Aevex Aerospace Lidar

Advancements in Lidar and UAS Data Acquisition and Processing

Feb 12 2024

11:00 AM - 12:30 PM MT

Mile High Ballroom 2B

This session features presentations highlighting advancements in the collection, calibration, and processing of lidar and drone-acquired remote sensing datasets.


Methane Hotspot Mapping using Drones

Methane gas emissions is a hot topic that has important implications for many industries primarily due to increased scrutiny from local, federal and global government and environmental organizations. The current methods for detecting, quantifying and reporting emissions has limitations that can lead to frustration, conflict and a lack of confidence. In this presentation we will discuss the emerging technology of using UAVs or drones to detect and map methane emission hotspots occurring at large commercial and industrial sites. We will talk about the different types of sensors that are currently available, their strengths and weaknesses, and their overall applicability in the market. We’ll look at some of the lessons that we’ve learned along the way while developing a methane mapping product from scratch at a time when existing information and experience were non-existent in the marketplace. We will also look at where this technology fits into the emissions monitoring space, what value it can bring to industries and what it cannot do or is not a good fit for.

Caleb Cass, Firmatek


Using Principal Component Analysis to Improve Quality Reviews of Lidar Point Clouds

Lidar point clouds used to generate map products to ASPRS standards and for the Lidar Base Specification (LBS) for the 3D Elevation Program (3DEP) require rigorous quality reviews.  Review procedures include automated checks and manual review (“eyes on”) in an interactive environment.  Small site lidar surveys, such as drone lidar, require the same level of QA/QC review.  Increasing the efficiency of the review process with confidence in the completeness of the review is an important topic for lidar data producers.  We will present the results of our investigation into using Principal Component Analysis (PCA) to help streamline the QA/QC review, resulting in improved efficiency.  PCA is used in computational geometry to characterize the spatial structure of surfaces.  Dimensional characteristics of the local neighborhood, such as linearity, planarity, and sphericity can be derived.  Used with additional metrics, such as the standard deviation along the surface normal (SDASN), these characteristics can then be used to automatically detect problem areas in a point cloud that require further investigation by a technician.  In this presentation we will focus on the use of PCA to evaluate intraswath hard surface precision (smooth surface repeatability) of point clouds derived from airborne lidar as well as quantifying ground surface thickness for accuracy of classification reviews.  Examples of the PCA approach as implemented in the LP360 software suite will be included.
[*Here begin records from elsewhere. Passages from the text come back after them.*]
Lemma progressed_countActive k plan ps :
  progressed k plan ps → (countStatus active plan ps ≤ 1)%nat.
Proof.
  intros Hp. unfold countStatus.
  rewrite <- (take_drop (S k) plan), <- (take_drop k (take (S k) plan)).
  rewrite !filter_app, !length_app.
  rewrite (filter_none _ (take k _)), (filter_none _ (drop (S k) _)).
  - pose proof (length_filter (λ step, statusOf ps step = active)
                  (drop k (take (S k) plan))) as Hlen.
    rewrite length_drop, length_take in Hlen. simpl. lia.
  - apply Forall_lookup. intros i step Hi. rewrite lookup_drop in Hi.
    rewrite (progressed_active_iff k plan ps (S k + i) step) by done.
    intros [? _]. lia.
  - apply Forall_lookup. intros i step Hi.
    apply lookup_take_Some in Hi as [Hi Hlt].
    apply lookup_take_Some in Hi as [Hi _].
    rewrite (progressed_active_iff k plan ps i step) by done.
    intros [? _]. lia.
Qed.

Lemma progressed_firstNotDone k plan ps :
  progressed k plan ps → firstNotDone plan ps = plan !! k.
Proof.
  intros Hp. unfold firstNotDone.
  rewrite <- (take_drop k plan) at 1.
  rewrite find_skip.
  - pose proof (progressed_drop k plan ps Hp) as Hdrop.
    replace (plan !! k) with (drop k plan !! 0%nat)
      by (rewrite lookup_drop; f_equal; lia).
    destruct (drop k plan) as [|step rest]; [done|].
    apply Forall_cons in Hdrop as [Hstep _]. simpl.
    by rewrite bool_decide_eq_false_2.
  - eapply Forall_impl; [by eapply progressed_take|].
    intros step Hstep. simpl in *. by rewrite bool_decide_eq_true_2.
Qed.

(** The component's [activeStep] is the step at position [k], unless there
    is none or its id is [__proto__]. *)
Lemma progressed_activeStep_lookup k plan ps :
  progressed k plan ps →
  find (λ step, bool_decide (ps !! PlanStep.id step = Some active)) plan
  = match plan !! k with
    | Some step => if bool_decide (PlanStep.id step = PROTO) then None else Some step
    | None => None
    end.
Proof.
  intros Hp.
  assert (∀ i step, plan !! i = Some step →
            ps !! PlanStep.id step = Some active ↔ i = k ∧ PlanStep.id step ≠ PROTO)
    as Hactive.
  { intros i step Hi. destruct Hp as [_ Hp]. specialize (Hp i step Hi).
    case_bool_decide as Hproto.
    - destruct Hp as [-> _]. split; [done|]. by intros [_ ?].
    - rewrite Hp. split.
      + intros [= Hph]. by apply phase_active in Hph.
      + intros [-> _]. f_equal. by apply phase_active. }
  rewrite <- (take_drop k plan) at 1.
  rewrite find_skip.
  - replace (plan !! k) with (drop k plan !! 0%nat)
      by (rewrite lookup_drop; f_equal; lia).
    destruct (drop k plan) as [|step rest] eqn:Hdrop; [done|].
    assert (plan !! k = Some step) as Hk.
    { replace k with (k + 0)%nat by lia. by rewrite <- lookup_drop, Hdrop. }
    simpl. destruct (decide (PlanStep.id step = PROTO)) as [Hproto|Hproto].
    + rewrite (bool_decide_eq_true_2 (PlanStep.id step = PROTO)) by done.
      rewrite bool_decide_eq_false_2
        by (intros Ha; by destruct (proj1 (Hactive k step Hk) Ha) as [_ ?]).
      apply find_all_false, Forall_lookup. intros j item Hj.
      assert (plan !! (k + S j)%nat = Some item) as Hitem.
      { rewrite <- lookup_drop, Hdrop. done. }
      apply bool_decide_eq_false. intros Ha.
      destruct (proj1 (Hactive _ item Hitem) Ha) as [? _]. lia.
    + rewrite (bool_decide_eq_false_2 (PlanStep.id step = PROTO)) by done.
      rewrite bool_decide_eq_true_2; [done|]. by apply (Hactive k step Hk).
  - apply Forall_lookup. intros i step Hi.
    apply lookup_take_Some in Hi as [Hi Hlt].
    apply bool_decide_eq_false. intros Ha.
    destruct (proj1 (Hactive i step Hi) Ha) as [? _]. lia.
Qed.

Lemma progressed_activeStep_plain k plan ps :
  progressed k plan ps → PROTO ∉ planIds plan →
  find (λ step, bool_decide (ps !! PlanStep.id step = Some active)) plan
  = plan !! k.
Proof.
  intros Hp Hproto. rewrite (progressed_activeStep_lookup k plan ps Hp).
  destruct (plan !! k) as [step|] eqn:Hk; [|done].
  rewrite bool_decide_eq_false_2; [done|].
  intros Hid. apply Hproto. rewrite <- Hid.
  apply list_elem_of_fmap_2, list_elem_of_lookup. eauto.
Qed.
(** ** Trimming *)

Lemma trimStart_split s :
  ∃ pre, s = pre ++ trimStart s ∧ Forall (λ c, is_white_space c = true) pre.
Proof.
  induction s as [|c s [pre [Hs Hpre]]]; [by exists []|].
  simpl. destruct (is_white_space c) eqn:Hc.
  - exists (c :: pre). split; [by rewrite Hs at 1|by constructor].
  - by exists [].
Qed.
Martin Flood, GeoCue Group


Towards the Automated/Semi-Automated Mapping of Geologic Faults via LiDAR Point-Cloud Data Processing

The Pajarito fault system (PFS), located on the Pajarito Plateau (PP) in north central New Mexico, is a seismically active region nestled within the Rio Grande rift. Understanding the number, extent, and location of the surficial expression of faults across the PFS has important implications for analysis of seismic hazards. However, ensuring completeness of lineament mapping across the PFS, as well as extension of mapping coverage to the North and South of the PP, is required to understand the PFS within the larger context of the Rio Grande rift system and its potential for future seismic activity. Given the large area of interest (~ 4mi x 7mi = 28sq. mi; 6.4km x 45km = 288sq. km), assistance with this fault mapping task via automated or semi-automated techniques as applied to lidar data is highly desirable. This presentation will illustrate our continuing efforts towards this goal. First, we describe processing of the lidar data to create polyline coverages of surficial fault candidates. Next, the use of these coverages along with the visual clues used by analysts to manually detect and trace lineaments, is explained, as well as the challenges we encountered.  Finally, the calculation of accuracy assessment metrics, including modest but complimentary ground truthing efforts, are described.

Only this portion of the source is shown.